I bought Forza Horizon 4 on Steam because it was super cheap, and everyone says it runs better than 5 (it does seem to), and it's so fun. I feel like I knew, but it didn't occur to me, that it's set in England and that might mean I would recognise parts of it. It has the Southwick Hill Tunnel (or something that looks a lot like it), and they talk about Broadway, which is a Cotswold village where we used to go and get sweets as kids when we passed our driving test. Is this how Americans feel about every other game?

It does have one thing I hate though. The licensing for all the DLC expired so you can't buy any of it any more. Fortunately, that means that all of the signposting and upselling from the game is gone, too. I mean, it wouldn't make sense to regularly nudge me to buy DLC that I can't buy so it's good that that's all gone.

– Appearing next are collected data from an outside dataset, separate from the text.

Definition touch_entity (mapping : ChangedArtifactMapping) (role : ChangedEntityRole) (work : gmap NodeId EntityWork) (id : NodeId)
    : gmap NodeId EntityWork :=
  let entity := default empty_entity (work !! id) in
  <[id := {| ew_roles := {[role]} ∪ ew_roles entity;
             ew_paths := ew_paths entity ∪ option_set (am_old_path mapping) ∪ option_set (am_new_path mapping) |}]> work.

Definition build_changed_entities (mappings : list MappingWork) (nodes : gmap NodeId Node) : list ChangedEntity :=
  let work :=
    foldl (λ work mapping,
      foldl (λ work role, foldl (touch_entity (mw_mapping mapping) role) work (node_ids role (mw_mapping mapping))) work ROLES)
      (∅ : gmap NodeId EntityWork) mappings in
  omap (λ entry : NodeId * EntityWork,
    (λ node, {| ce_node := node; ce_roles := bset_elements (ew_roles entry.2); ce_changed_paths := bset_elements (ew_paths entry.2) |})
      <$> nodes !! entry.1) (btree_entries work).

(** ** Contract deltas *)
Definition compatibility_severity (status : CompatibilityStatus) : N :=
  match status with
  | CS_Compatible => 0 | CS_Incomparable => 1 | CS_Unknown => 2 | CS_PotentiallyBreaking => 3 | CS_Breaking => 4
  end.

Definition unique_fingerprint (values : list string) : option string :=
  let values := bset_collect (List.filter (λ value, negb (String.eqb value "") && negb (String.eqb value "unavailable")) values) in
  match bset_elements values with [value] => Some value | _ => None end.

(** [max_by_key]: the last one of the greatest. *)
Definition most_severe (statuses : list CompatibilityStatus) : option CompatibilityStatus :=
  foldl (λ best status,
    match best with
    | Some b => if (compatibility_severity status <? compatibility_severity b)%N then best else Some status
    | None => Some status
    end) None statuses.

Definition delta_finding_order : CompatibilityFinding → CompatibilityFinding → comparison :=
  let order :=
    then_with (cmp_on (λ f, compatibility_severity (Compat.cf_status f)) cmp)
      (then_with (cmp_on cf_code cmp)
        (then_with (cmp_on cf_path cmp) (then_with (cmp_on cf_factors cmp) (cmp_on cf_evidence cmp)))) in
  λ left right, CompOpp (order left right).

#[export] Instance CompatibilityFinding_eq_dec : EqDecision CompatibilityFinding.
Proof. solve_decision. Defined.

Definition merge_contract_delta (contract : Node) (inputs : list ContractCompatibilityInput) : SemanticContractDelta :=
  let reports := omap cc_report inputs in
  let status := default CS_Unknown (most_severe (map cr_status reports)) in
  let before := unique_fingerprint (map cr_before_fingerprint reports) in
  let after := unique_fingerprint (map cr_after_fingerprint reports) in
  let status := if negb (is_some before) || negb (is_some after) then CS_Unknown else status in
  let findings := dedup_by (λ a b, bool_decide (a = b)) (sort_by delta_finding_order (concat (map cr_findings reports))) in
  {| sd_contract := contract; sd_contract_kind := node_kind contract; sd_status := status;
     sd_before_fingerprint := before; sd_after_fingerprint := after; sd_findings := findings;
     sd_factors := bset_elements (bset_collect (concat (map cf_factors findings)));
     sd_validations := bset_elements (bset_collect (concat (map cf_recommended_validations findings))) |}.

Definition build_contract_deltas (contract_ids : gset NodeId) (mappings : list MappingWork) (nodes : gmap NodeId Node)
    (inputs : list ContractCompatibilityInput) : list SemanticContractDelta :=
  omap (λ contract_id,
    contract ← nodes !! contract_id;
    let paths :=
      ⋃ (map mw_representable_paths
           (List.filter (λ work, bool_decide (contract_id ∈ am_boundary_node_ids (mw_mapping work))) mappings)) in
    let matching :=
      List.filter (λ input,
        String.eqb (cc_contract_node_id input) contract_id
        && is_none_or (cc_file_path input) (λ path, bool_decide (path ∈ paths))) inputs in
    Some (merge_contract_delta contract matching)) (bset_elements contract_ids).

Definition incomparable_or_unknown (delta : SemanticContractDelta) : bool :=
  match sd_status delta with CS_Unknown | CS_Incomparable => true | _ => false end.

Definition impact_compatibility_input (delta : SemanticContractDelta) : CompatibilityInput :=
  {| ci_contract_node_id := node_id (sd_contract delta);
     ci_status :=
       match sd_status delta with
       | CS_Breaking => Breaking
       | CS_PotentiallyBreaking => PotentiallyBreaking
       | CS_Compatible => Compatible
       | CS_Unknown | CS_Incomparable => Compat_Unknown
       end;
     ci_evidence := bset_elements (bset_collect (map cf_code (sd_findings delta) ++ sd_factors delta));
     ci_recommended_validations := sd_validations delta |}.

(** ** The context of the impact analyses *)
Definition with_freshness (state : RepoFreshnessState) (reason : string) (item : RepoFreshness) : RepoFreshness :=
  {| rf_repo_id := rf_repo_id item; rf_checkout_id := rf_checkout_id item; rf_head_commit := rf_head_commit item;
     rf_manifest_hash := rf_manifest_hash item; rf_state := state; rf_reason := Some reason |}.

Definition normalize_freshness (change_set : ChangeSet) (item : RepoFreshness) : RepoFreshness :=
  if negb (String.eqb (rf_repo_id item) (cs_repo_id change_set)) then item
  else if negb (String.eqb (rf_checkout_id item) (cs_checkout_id change_set)) then
    with_freshness RF_Unknown "snapshot checkout does not match the analyzed change set" item
  else if negb (bool_decide (rf_head_commit item = Some (cs_checkout_head_sha change_set))) then
    with_freshness RF_CommitsBehind "snapshot HEAD does not match the analyzed change set" item
  else if negb (String.eqb (rf_manifest_hash item) (cs_workspace_manifest_hash change_set)) then
    with_freshness RF_ConfigChanged "snapshot manifest does not match the analyzed change set" item
  else item.

Definition freshness_for_change_set (change_set : ChangeSet) (freshness : list RepoFreshness) : list RepoFreshness :=
  sort_by (then_with (cmp_on rf_repo_id cmp) (cmp_on rf_checkout_id cmp)) (map (normalize_freshness change_set) freshness).

Definition is_service (kind : option NodeKind) : bool := match kind with Some NK_Service => true | _ => false end.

Of course it's not gone. The game is still full of nags to upgrade, and there's a big LEGO logo on the map that you can't interact with unless you like looking at feature lists for dead DLC, then clicking links to Steam pages that don't exist any more. Personally, that's not what gaming is about.

It's a shame because the game is a lot of fun. I'm hoping that I can ignore the completist side of my brain long enough to play the game until I can't win races any more, then let it fall down my recently played until I fully forget about it like I did with Forza Horizon 5. In fact I should probably get the 5 DLC whilst I still can, so that that can gather digital dust in some database row with my user ID on it.

Licensing is truly one of the worst things about 21st century media. It makes me laugh that a thing designed to curb piracy and preserve ownership actually does neither.